Prompt: Your answer should be each line of the entries that contains the word "mutation", copied in full.

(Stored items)

■ ■ ■ ■ ■ ■ ■

(* ===== verification/Layers.v ===== *)
(** * Layers of versions

    What the engine's correctness comes down to, away from its data structures:
    a store is a list of maps, newest first; a read takes the first map that has
    the key; and what keeps that right is that a layer is never older than the
    ones below it. The operations that move entries between layers are shown here
    to keep what a read sees. *)

From S2P Require Import Prelude Memtable Naming.

Abbreviation layer := (gmap bytes version).

(** What a client is told about a version, or about none. *)
Definition value_of (o : option version) : option bytes := o ≫= snd.

(** The first layer that has the key answers. *)
Definition view (ls : list layer) : layer := ⋃ ls.

(** [v] may hide [w]: a later mutation, or the very same one. *)
Definition hides (v w : version) : Prop := fst w < fst v \/ v = w.

Definition above (m m' : layer) : Prop :=
  forall k v w, m !! k = Some v -> m' !! k = Some w -> hides v w.

(** Newest layers first. *)
Fixpoint layers_ordered (ls : list layer) : Prop :=
  match ls with
  | [] => True
  | m :: ls => Forall (above m) ls /\ layers_ordered ls
  end.

(** What the store has been told: the newest mutation of every key. A read agrees
    with it, except that a tombstone nothing is left to hide may be gone. *)
Definition agrees (V H : layer) : Prop :=
  forall k, V !! k = H !! k \/ (V !! k = None /\ exists s, H !! k = Some (s, None)).

Lemma agrees_value V H k : agrees V H -> value_of (V !! k) = value_of (H !! k).
Proof. intros Ha. destruct (Ha k) as [->|[-> [s ->]]]; done. Qed.

Lemma agrees_refl V : agrees V V.
Proof. intros k. by left. Qed.

Lemma agrees_trans V W H : agrees V W -> agrees W H -> agrees V H.
Proof.
  intros H1 H2 k. destruct (H1 k) as [E1|[E1 [s Es]]], (H2 k) as [E2|[E2 [s' Es']]].
  - left. congruence.
  - right. split; [congruence|eauto].
  - right. split; [done|]. exists s. congruence.
  - congruence.
Qed.

Lemma view_cons m ls k : view (m :: ls) !! k = match m !! k with Some v => Some v | None => view ls !! k end.
Proof. unfold view. cbn. rewrite lookup_union. destruct (m !! k), ((⋃ ls) !! k); done. Qed.

Lemma view_app ls ls' k : view (ls ++ ls') !! k = match view ls !! k with Some v => Some v | None => view ls' !! k end.
Proof.
  induction ls as [|m ls IH]; cbn [app].
  - unfold view at 2. cbn. by rewrite lookup_empty.
  - rewrite !view_cons, IH. by destruct (m !! k).
Qed.

Lemma view_Some ls k v : view ls !! k = Some v -> exists m, m ∈ ls /\ m !! k = Some v.
Proof.
  induction ls as [|m ls IH]; [unfold view; cbn; by rewrite lookup_empty|]. rewrite view_cons.
  destruct (m !! k) as [w|] eqn:E.
  - intros [= ->]. exists m. split; [left|done].
  - intros (m' & Hm & Hk)%IH. exists m'. split; [by right|done].
Qed.

Lemma view_None ls k : view ls !! k = None <-> forall m, m ∈ ls -> m !! k = None.
Proof.
  induction ls as [|m ls IH].
  - split; [by intros _ m ?%elem_of_nil|]. intros _. apply lookup_empty.
  - rewrite view_cons. split.
    + intros H m' [->|Hm']%elem_of_cons; destruct (m !! k) eqn:E; try done; try congruence. by apply IH.
    + intros H. rewrite (H m ltac:(left)). apply IH. intros m' Hm'. apply H. by right.
Qed.

Lemma layers_ordered_app ls ls' :
  layers_ordered (ls ++ ls') <->
  layers_ordered ls /\ layers_ordered ls' /\ (forall m m', m ∈ ls -> m' ∈ ls' -> above m m').
Proof.
  induction ls as [|m ls IH]; cbn.
  - split; [|by intros (_&?&_)]. intros H. split_and!; [done..|]. by intros ? ? ?%elem_of_nil.
  - rewrite IH, Forall_app, !Forall_forall. split.
    + intros ((H1 & H2) & H3 & H4 & H5). split_and!; try done.
      intros a b [->|Ha]%elem_of_cons Hb; [by apply H2|by apply H5].
    + intros ((H1 & H3) & H4 & H5). split_and!; try done.
      * intros x Hx. apply H5; [left|done].
      * intros a b Ha. apply H5. by right.
Qed.

(** In ordered layers a read finds the newest version there is. *)
Lemma view_newest ls k v :
  layers_ordered ls -> view ls !! k = Some v -> forall m w, m ∈ ls -> m !! k = Some w -> hides v w.
Proof.
  induction ls as [|m ls IH]; intros Ho Hv m' w Hm Hw; [by apply elem_of_nil in Hm|].
  destruct Ho as [Hf Ho]. rewrite view_cons in Hv. apply elem_of_cons in Hm as [->|Hm].
  - rewrite Hw in Hv. injection Hv as <-. by right.
  - destruct (m !! k) as [u|] eqn:E; [|by eapply IH].
    injection Hv as ->. rewrite Forall_forall in Hf. by eapply Hf.
Qed.

(** ** Writing into the top layer *)

(** Writers reach the table in any order; all their numbers are beyond [bound],
    which nothing below the top layer is. *)
Definition below (bound : Z) (ls : list layer) : Prop :=
  forall m k v, m ∈ ls -> m !! k = Some v -> fst v <= bound.

(** What has been told and is not in the top layer is within the bound too. *)
Definition settled_below (bound : Z) (A H : layer) : Prop :=
  forall k v, H !! k = Some v -> A !! k = Some v \/ fst v <= bound.

Lemma spec_insert_top A ls H bound key seq value :
  agrees (view (A :: ls)) H -> layers_ordered (A :: ls) -> below bound ls -> settled_below bound A H ->
  bound < seq ->
  let A' := spec_insert A key seq value in let H' := spec_insert H key seq value in
  agrees (view (A' :: ls)) H' /\ layers_ordered (A' :: ls) /\ settled_below bound A' H'.
Proof.
  intros Ha [Hf Ho] Hb Hs Hseq A' H'.
  assert (spec_newest A key seq = true -> spec_newest H key seq = true) as Hnew.
  { unfold spec_newest. destruct (H !! key) as [[s v]|] eqn:E; [|done]. intros HA.
    destruct (Hs key _ E) as [EA|Hle]; [by rewrite EA in HA|]. cbn in Hle. apply Z.ltb_lt. lia. }
  assert (spec_newest A key seq = false -> A !! key = H !! key) as Hold.
  { unfold spec_newest. destruct (A !! key) as [[s v]|] eqn:E; [|done]. intros _.
    destruct (Ha key) as [Ek|[Ek _]]; rewrite view_cons, E in Ek; done. }
  assert (spec_newest A key seq = false -> spec_newest H key seq = false) as Hold'.
  { intros Hn. rewrite <- Hn. unfold spec_newest. by rewrite (Hold Hn). }
  split_and!.
  - intros k. unfold A', H'. rewrite view_cons, !spec_insert_lookup. destruct (decide (k = key)) as [->|].
    + destruct (spec_newest A key seq) eqn:En; [rewrite Hnew by done; by left|].
      rewrite Hold' by done. specialize (Ha key). by rewrite view_cons in Ha.
    + specialize (Ha k). by rewrite view_cons in Ha.
  - split; [|done]. rewrite Forall_forall in *. intros m Hm k v w Hv Hw.
    unfold A' in Hv. rewrite spec_insert_lookup in Hv. destruct (decide (k = key)) as [->|]; [|by eapply Hf].
    destruct (spec_newest A key seq); [|by eapply Hf]. injection Hv as <-. left. cbn.
    specialize (Hb m key w Hm Hw). lia.
  - intros k v. unfold A', H'. rewrite !spec_insert_lookup. destruct (decide (k = key)) as [->|]; [|apply Hs].
    destruct (spec_newest A key seq) eqn:En.
    + rewrite Hnew by done. intros E. by left.
    + rewrite Hold' by done. apply Hs.
Qed.

(** ** Replacing layers in the middle *)

(** [Z] is replaced by [Z']: what they show is the same, except that a tombstone
    over nothing may go. *)
Definition refines_over (Y : list layer) (Z Z' : list layer) : Prop :=
  forall k, view Z' !! k = view Z !! k \/
    (view Z' !! k = None /\ (exists s, view Z !! k = Some (s, None)) /\ view Y !! k = None).

Lemma replace_agrees X Z Z' Y : refines_over Y Z Z' -> agrees (view (X ++ Z' ++ Y)) (view (X ++ Z ++ Y)).
Proof.
  intros Hr k. rewrite !view_app. destruct (view X !! k); [by left|].
  destruct (Hr k) as [->|(-> & [s ->] & ->)]; [by left|]. right. eauto.
Qed.

(** Every version in the new layers was in the old ones. *)
Definition drawn_from (Z Z' : list layer) : Prop :=
  forall m k v, m ∈ Z' -> m !! k = Some v -> exists m0, m0 ∈ Z /\ m0 !! k = Some v.

Lemma replace_ordered X Z Z' Y :
  layers_ordered (X ++ Z ++ Y) -> layers_ordered Z' -> drawn_from Z Z' -> layers_ordered (X ++ Z' ++ Y).
Proof.
  rewrite !layers_ordered_app. intros (HX & (HZ & HY & HZY) & HXZY) HZ' Hd. split_and!; try done.
  - intros m m' Hm Hm' k v w Hv Hw. destruct (Hd m k v Hm Hv) as (m0 & Hm0 & Hv0). by eapply HZY.
  - intros m m' Hm [Hm'|Hm']%elem_of_app k v w Hv Hw.
    + destruct (Hd m' k w Hm' Hw) as (m0 & Hm0 & Hw0). eapply (HXZY m m0); try done. apply elem_of_app. by left.
    + eapply (HXZY m m'); try done. apply elem_of_app. by right.
Qed.

Lemma replace_below bound X Z Z' Y :
  below bound (X ++ Z ++ Y) -> drawn_from Z Z' -> below bound (X ++ Z' ++ Y).
Proof.
  intros Hb Hd m k v. rewrite !elem_of_app. intros [Hm|[Hm|Hm]] Hv.
  - eapply Hb; [|done]. rewrite elem_of_app. by left.
  - destruct (Hd m k v Hm Hv) as (m0 & Hm0 & Hv0). eapply Hb; [|exact Hv0]. rewrite !elem_of_app. auto.
  - eapply Hb; [|done]. rewrite !elem_of_app. auto.
Qed.

(** ** Merging layers into one *)

Lemma view_one m k : view [m] !! k = m !! k.
Proof. rewrite view_cons. by destruct (m !! k). Qed.

(** The inputs of a merge, [I] from the level above and [o] from the level below,
    become [w]; [q] is what the level below keeps, none of whose keys the inputs
    have; [R] is what the level above keeps. *)
Section Merging.
Context (Y R I : list layer) (q o w : layer).
Context (Hw : refines_over Y (I ++ [o]) [w]).
Context (Hq : forall k v, q !! k = Some v -> view (I ++ [o]) !! k = None).

Lemma merge_refines : refines_over Y (R ++ I ++ [q ∪ o]) (R ++ [q ∪ w]).
Proof.
  intros k. rewrite !view_app, !view_one, !lookup_union. destruct (view R !! k); [by left|].
  specialize (Hw k). rewrite !view_app, !view_one in Hw.
  destruct (q !! k) as [v|] eqn:Eq.
  - specialize (Hq k v Eq). rewrite view_app, view_one in Hq. destruct (view I !! k); [done|].
    assert (w !! k = None) as Hwk by (destruct Hw as [->|[-> _]]; done). left. by rewrite Hwk, Hq.
  - assert (forall x : option version, union None x = x) as Hl by by intros [].
    rewrite !Hl. destruct (view I !! k); exact Hw.
Qed.

Lemma merge_drawn : drawn_from (R ++ I ++ [q ∪ o]) (R ++ [q ∪ w]).
Proof.
  intros m k v [Hm| ->%list_elem_of_singleton]%elem_of_app Hv.
  { exists m. rewrite !elem_of_app. auto. }
  apply lookup_union_Some_raw in Hv as [Hv|[Hn Hv]].
  { exists (q ∪ o). rewrite !elem_of_app, list_elem_of_singleton. split; [by auto|]. rewrite lookup_union, Hv. by destruct (o !! k). }
  destruct (Hw k) as [E|[E _]]; rewrite view_one in E; [|congruence].
  rewrite Hv in E. symmetry in E. apply view_Some in E as (m & [Hm| ->%list_elem_of_singleton]%elem_of_app & Hk).
  - exists m. rewrite !elem_of_app. auto.
  - exists (q ∪ o). rewrite !elem_of_app, list_elem_of_singleton. split; [by auto|]. by rewrite lookup_union, Hn, Hk.
Qed.

Lemma merge_ordered : layers_ordered (R ++ I ++ [q ∪ o]) -> layers_ordered (R ++ [q ∪ w]).
Proof.
  intros Ho. rewrite !layers_ordered_app in Ho. destruct Ho as (HR & _ & Hab). apply layers_ordered_app.
  split_and!; [done|cbn; by split|]. intros m m' Hm Hm' k v x Hv Hx.
  destruct (merge_drawn m' k x) as (m0 & [Hm0|Hm0]%elem_of_app & Hx0); [apply elem_of_app; by right|done| |].
  - apply list_elem_of_singleton in Hm' as ->. apply lookup_union_Some_raw in Hx as Hx'.
    destruct Hx' as [Hx'|[Hn Hx']].
    + eapply (Hab m (q ∪ o)); [done|apply elem_of_app; right; left|done|].
      rewrite lookup_union, Hx'. by destruct (o !! k).
    + destruct (Hw k) as [E|[E _]]; rewrite view_one in E; [|congruence]. rewrite Hx' in E. symmetry in E.
      apply view_Some in E as (m1 & [Hm1| ->%list_elem_of_singleton]%elem_of_app & Hk).
      * eapply (Hab m m1); try done. apply elem_of_app. by left.
      * eapply (Hab m (q ∪ o)); [done|apply elem_of_app; right; left|done|]. by rewrite lookup_union, Hn, Hk.
  - by eapply (Hab m m0).
Qed.
End Merging.

(** A layer of two parts with no key in common is those parts, in either order. *)
Lemma split_layer Y r f rest :
  (forall k v, r !! k = Some v -> f !! k = None) ->
  refines_over Y ((r ∪ f) :: rest) (r :: f :: rest) /\ drawn_from ((r ∪ f) :: rest) (r :: f :: rest) /\
  (layers_ordered ((r ∪ f) :: rest) -> layers_ordered (r :: f :: rest)).
Proof.
  intros Hd.
  assert (forall k v, r !! k = Some v -> (r ∪ f) !! k = Some v) as Hr.
  { intros k v E. rewrite lookup_union, E. by destruct (f !! k). }
  assert (forall k v, f !! k = Some v -> (r ∪ f) !! k = Some v) as Hf.
  { intros k v E. rewrite lookup_union, E. destruct (r !! k) eqn:Er; [|done]. apply Hd in Er. congruence. }
  split_and!.
  - intros k. left. rewrite !view_cons, lookup_union. destruct (r !! k), (f !! k); done.
  - intros m k v [->|[->|Hm]%elem_of_cons]%elem_of_cons Hv.
    + exists (r ∪ f). split; [left|auto].
    + exists (r ∪ f). split; [left|auto].
    + exists m. split; [by right|done].
  - intros [Ha Ho]. rewrite Forall_forall in Ha. cbn. rewrite Forall_cons, !Forall_forall. split_and!; try done.
    + intros k v w Hv Hw. apply Hd in Hv. congruence.
    + intros m Hm k v w Hv Hw. eapply (Ha m Hm); [by apply Hr|done].
    + intros m Hm k v w Hv Hw. eapply (Ha m Hm); [by apply Hf|done].
Qed.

■ ■ ■ ■ ■ ■ ■

Exercise result:
(** [v] may hide [w]: a later mutation, or the very same one. *)
(** What the store has been told: the newest mutation of every key. A read agrees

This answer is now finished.